**Exercise objective**
Check each line of the data below for the string "JArr", then report how many lines have it and nothing else.

**Given data**
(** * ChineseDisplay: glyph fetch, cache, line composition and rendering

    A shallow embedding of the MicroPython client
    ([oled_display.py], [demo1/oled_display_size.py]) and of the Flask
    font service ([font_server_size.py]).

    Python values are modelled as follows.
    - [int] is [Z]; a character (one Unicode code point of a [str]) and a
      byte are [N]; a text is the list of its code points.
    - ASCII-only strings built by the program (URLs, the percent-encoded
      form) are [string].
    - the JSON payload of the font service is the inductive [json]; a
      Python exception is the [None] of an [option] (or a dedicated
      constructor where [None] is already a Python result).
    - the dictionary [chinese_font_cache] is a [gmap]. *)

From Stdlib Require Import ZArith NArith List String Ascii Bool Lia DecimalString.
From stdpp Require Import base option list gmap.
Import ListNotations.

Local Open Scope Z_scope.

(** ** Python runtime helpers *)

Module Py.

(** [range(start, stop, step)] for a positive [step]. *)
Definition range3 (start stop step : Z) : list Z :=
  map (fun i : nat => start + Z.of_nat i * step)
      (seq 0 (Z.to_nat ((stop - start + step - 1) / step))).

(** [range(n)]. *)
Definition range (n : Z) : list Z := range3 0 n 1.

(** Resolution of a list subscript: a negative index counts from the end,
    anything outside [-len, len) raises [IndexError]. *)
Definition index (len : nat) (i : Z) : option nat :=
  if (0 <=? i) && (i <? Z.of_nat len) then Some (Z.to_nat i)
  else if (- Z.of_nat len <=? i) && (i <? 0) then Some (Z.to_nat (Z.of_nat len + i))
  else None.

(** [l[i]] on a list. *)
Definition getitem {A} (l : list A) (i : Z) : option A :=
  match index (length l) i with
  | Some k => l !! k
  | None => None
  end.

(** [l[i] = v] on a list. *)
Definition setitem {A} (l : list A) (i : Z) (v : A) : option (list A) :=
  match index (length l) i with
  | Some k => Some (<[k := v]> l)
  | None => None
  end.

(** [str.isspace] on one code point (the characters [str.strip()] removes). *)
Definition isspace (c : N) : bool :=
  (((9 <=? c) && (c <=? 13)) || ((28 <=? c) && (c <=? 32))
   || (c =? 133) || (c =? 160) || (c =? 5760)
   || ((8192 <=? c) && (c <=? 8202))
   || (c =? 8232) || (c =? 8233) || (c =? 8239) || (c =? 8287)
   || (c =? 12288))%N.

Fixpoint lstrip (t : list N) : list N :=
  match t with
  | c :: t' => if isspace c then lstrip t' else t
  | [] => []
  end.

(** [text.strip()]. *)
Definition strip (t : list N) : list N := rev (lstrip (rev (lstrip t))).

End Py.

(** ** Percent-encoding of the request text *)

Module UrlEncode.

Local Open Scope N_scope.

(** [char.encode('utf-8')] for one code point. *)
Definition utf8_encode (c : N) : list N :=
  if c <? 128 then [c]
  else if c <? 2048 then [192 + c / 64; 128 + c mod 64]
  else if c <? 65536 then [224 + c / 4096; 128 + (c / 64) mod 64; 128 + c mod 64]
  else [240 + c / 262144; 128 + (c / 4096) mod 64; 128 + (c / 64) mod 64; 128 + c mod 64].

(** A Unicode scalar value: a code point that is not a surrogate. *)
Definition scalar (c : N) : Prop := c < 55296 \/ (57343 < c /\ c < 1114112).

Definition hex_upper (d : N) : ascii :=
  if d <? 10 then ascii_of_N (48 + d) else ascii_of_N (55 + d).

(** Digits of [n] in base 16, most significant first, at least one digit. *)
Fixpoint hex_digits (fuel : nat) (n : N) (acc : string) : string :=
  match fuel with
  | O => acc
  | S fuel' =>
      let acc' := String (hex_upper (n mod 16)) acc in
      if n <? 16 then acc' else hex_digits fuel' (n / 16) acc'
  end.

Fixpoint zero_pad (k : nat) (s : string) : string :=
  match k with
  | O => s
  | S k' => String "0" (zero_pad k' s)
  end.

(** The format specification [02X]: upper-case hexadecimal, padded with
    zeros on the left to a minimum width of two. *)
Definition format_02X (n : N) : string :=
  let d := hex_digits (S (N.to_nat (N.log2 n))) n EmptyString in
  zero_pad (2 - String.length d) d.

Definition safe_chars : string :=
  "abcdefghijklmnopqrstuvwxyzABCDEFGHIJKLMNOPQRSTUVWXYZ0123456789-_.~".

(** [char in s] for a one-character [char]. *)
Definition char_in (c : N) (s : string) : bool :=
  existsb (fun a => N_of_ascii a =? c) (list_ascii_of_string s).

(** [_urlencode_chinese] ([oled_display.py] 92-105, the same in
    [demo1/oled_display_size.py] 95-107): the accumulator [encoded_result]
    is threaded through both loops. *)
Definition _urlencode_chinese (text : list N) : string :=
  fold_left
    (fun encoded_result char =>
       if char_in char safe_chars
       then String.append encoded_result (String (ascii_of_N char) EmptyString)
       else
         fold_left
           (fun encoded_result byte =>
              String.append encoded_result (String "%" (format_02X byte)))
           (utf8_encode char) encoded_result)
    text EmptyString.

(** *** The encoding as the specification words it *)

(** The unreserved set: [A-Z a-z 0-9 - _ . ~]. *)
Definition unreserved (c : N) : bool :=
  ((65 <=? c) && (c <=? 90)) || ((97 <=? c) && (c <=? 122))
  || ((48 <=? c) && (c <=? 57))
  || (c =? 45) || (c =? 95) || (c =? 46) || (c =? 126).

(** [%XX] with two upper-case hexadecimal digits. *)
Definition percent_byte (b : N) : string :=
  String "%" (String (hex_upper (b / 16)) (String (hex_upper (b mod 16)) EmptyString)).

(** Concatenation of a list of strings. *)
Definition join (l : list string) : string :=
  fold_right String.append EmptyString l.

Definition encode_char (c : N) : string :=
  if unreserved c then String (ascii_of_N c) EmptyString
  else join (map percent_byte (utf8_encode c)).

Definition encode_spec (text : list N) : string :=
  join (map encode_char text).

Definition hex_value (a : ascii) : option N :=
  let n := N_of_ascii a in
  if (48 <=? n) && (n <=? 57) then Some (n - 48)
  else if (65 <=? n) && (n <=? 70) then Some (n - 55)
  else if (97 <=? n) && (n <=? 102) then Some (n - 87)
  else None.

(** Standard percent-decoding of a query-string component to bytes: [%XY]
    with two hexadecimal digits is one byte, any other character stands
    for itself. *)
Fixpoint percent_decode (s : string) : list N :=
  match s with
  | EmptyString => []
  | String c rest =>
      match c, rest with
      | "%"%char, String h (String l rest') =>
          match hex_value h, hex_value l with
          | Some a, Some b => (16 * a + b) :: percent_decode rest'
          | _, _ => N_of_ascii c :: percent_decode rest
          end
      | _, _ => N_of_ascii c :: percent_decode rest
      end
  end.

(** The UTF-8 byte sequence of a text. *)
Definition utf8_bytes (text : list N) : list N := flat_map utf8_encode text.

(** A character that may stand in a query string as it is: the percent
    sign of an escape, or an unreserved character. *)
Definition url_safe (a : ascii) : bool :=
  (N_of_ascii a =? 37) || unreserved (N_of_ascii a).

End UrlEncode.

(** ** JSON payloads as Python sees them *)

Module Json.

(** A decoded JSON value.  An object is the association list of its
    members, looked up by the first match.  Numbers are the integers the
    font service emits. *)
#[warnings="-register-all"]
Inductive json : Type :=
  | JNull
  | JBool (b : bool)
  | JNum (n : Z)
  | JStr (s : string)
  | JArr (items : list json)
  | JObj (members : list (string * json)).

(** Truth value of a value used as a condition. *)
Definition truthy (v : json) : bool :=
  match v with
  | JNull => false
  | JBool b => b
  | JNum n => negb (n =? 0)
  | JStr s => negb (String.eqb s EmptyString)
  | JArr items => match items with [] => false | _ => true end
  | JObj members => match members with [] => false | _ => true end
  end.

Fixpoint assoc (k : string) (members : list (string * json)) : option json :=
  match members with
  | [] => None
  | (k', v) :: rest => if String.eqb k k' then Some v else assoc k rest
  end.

* * *

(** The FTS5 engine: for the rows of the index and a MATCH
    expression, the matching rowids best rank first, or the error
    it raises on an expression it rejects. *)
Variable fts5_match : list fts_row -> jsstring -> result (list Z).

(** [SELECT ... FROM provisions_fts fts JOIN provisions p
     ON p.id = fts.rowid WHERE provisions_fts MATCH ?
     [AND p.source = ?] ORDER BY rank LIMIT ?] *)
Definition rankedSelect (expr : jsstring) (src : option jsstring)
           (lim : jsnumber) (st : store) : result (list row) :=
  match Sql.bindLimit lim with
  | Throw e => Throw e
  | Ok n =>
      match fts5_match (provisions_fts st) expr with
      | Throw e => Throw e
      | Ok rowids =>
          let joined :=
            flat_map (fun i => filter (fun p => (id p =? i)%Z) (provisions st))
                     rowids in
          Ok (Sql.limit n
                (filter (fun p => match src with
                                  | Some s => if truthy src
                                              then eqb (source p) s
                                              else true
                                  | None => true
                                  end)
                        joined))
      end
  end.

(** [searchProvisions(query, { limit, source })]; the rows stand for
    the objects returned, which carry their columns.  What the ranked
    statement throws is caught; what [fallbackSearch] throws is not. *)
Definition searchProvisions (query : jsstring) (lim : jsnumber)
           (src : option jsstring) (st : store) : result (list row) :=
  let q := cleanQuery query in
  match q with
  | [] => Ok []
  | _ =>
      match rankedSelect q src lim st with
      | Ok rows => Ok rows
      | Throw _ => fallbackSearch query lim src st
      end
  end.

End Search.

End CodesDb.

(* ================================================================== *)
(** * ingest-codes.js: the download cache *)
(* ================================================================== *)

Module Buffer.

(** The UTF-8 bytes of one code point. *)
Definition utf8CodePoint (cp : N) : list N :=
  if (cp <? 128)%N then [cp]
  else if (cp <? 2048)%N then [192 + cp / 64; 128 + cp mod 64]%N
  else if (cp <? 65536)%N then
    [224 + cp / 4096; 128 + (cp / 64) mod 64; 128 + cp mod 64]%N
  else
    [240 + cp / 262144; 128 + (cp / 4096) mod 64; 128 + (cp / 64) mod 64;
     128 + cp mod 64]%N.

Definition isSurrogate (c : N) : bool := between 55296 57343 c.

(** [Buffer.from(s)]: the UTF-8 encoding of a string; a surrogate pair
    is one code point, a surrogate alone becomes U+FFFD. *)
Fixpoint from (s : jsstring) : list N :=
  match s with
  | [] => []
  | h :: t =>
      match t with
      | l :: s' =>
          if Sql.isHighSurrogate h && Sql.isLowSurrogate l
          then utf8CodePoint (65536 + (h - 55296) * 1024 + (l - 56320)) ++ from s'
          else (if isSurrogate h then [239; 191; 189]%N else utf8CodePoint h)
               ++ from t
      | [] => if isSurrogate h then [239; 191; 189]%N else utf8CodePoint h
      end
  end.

---

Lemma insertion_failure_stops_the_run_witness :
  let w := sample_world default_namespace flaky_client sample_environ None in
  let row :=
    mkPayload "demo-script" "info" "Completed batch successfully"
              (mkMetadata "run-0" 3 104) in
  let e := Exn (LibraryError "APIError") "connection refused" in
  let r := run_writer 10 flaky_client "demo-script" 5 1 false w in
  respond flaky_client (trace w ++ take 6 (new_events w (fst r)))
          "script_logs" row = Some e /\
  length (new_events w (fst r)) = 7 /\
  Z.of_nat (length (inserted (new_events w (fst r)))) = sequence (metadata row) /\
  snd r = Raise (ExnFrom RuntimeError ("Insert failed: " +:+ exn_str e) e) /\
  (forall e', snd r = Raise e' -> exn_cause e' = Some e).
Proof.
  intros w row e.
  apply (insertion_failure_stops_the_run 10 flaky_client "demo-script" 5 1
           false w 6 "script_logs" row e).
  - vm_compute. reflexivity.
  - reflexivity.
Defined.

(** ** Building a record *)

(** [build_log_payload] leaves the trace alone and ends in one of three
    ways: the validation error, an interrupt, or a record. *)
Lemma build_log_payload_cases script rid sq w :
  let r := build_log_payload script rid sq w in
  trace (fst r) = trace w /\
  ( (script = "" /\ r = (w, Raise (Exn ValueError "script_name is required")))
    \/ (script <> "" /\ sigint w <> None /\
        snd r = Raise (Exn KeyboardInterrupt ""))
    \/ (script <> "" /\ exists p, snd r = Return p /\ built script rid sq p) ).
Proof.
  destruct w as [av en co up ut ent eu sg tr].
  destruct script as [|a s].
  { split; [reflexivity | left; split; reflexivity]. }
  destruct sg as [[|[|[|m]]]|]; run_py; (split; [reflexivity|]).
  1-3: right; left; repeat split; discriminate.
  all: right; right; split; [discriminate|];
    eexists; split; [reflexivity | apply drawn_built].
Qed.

**Answer to this problem**
2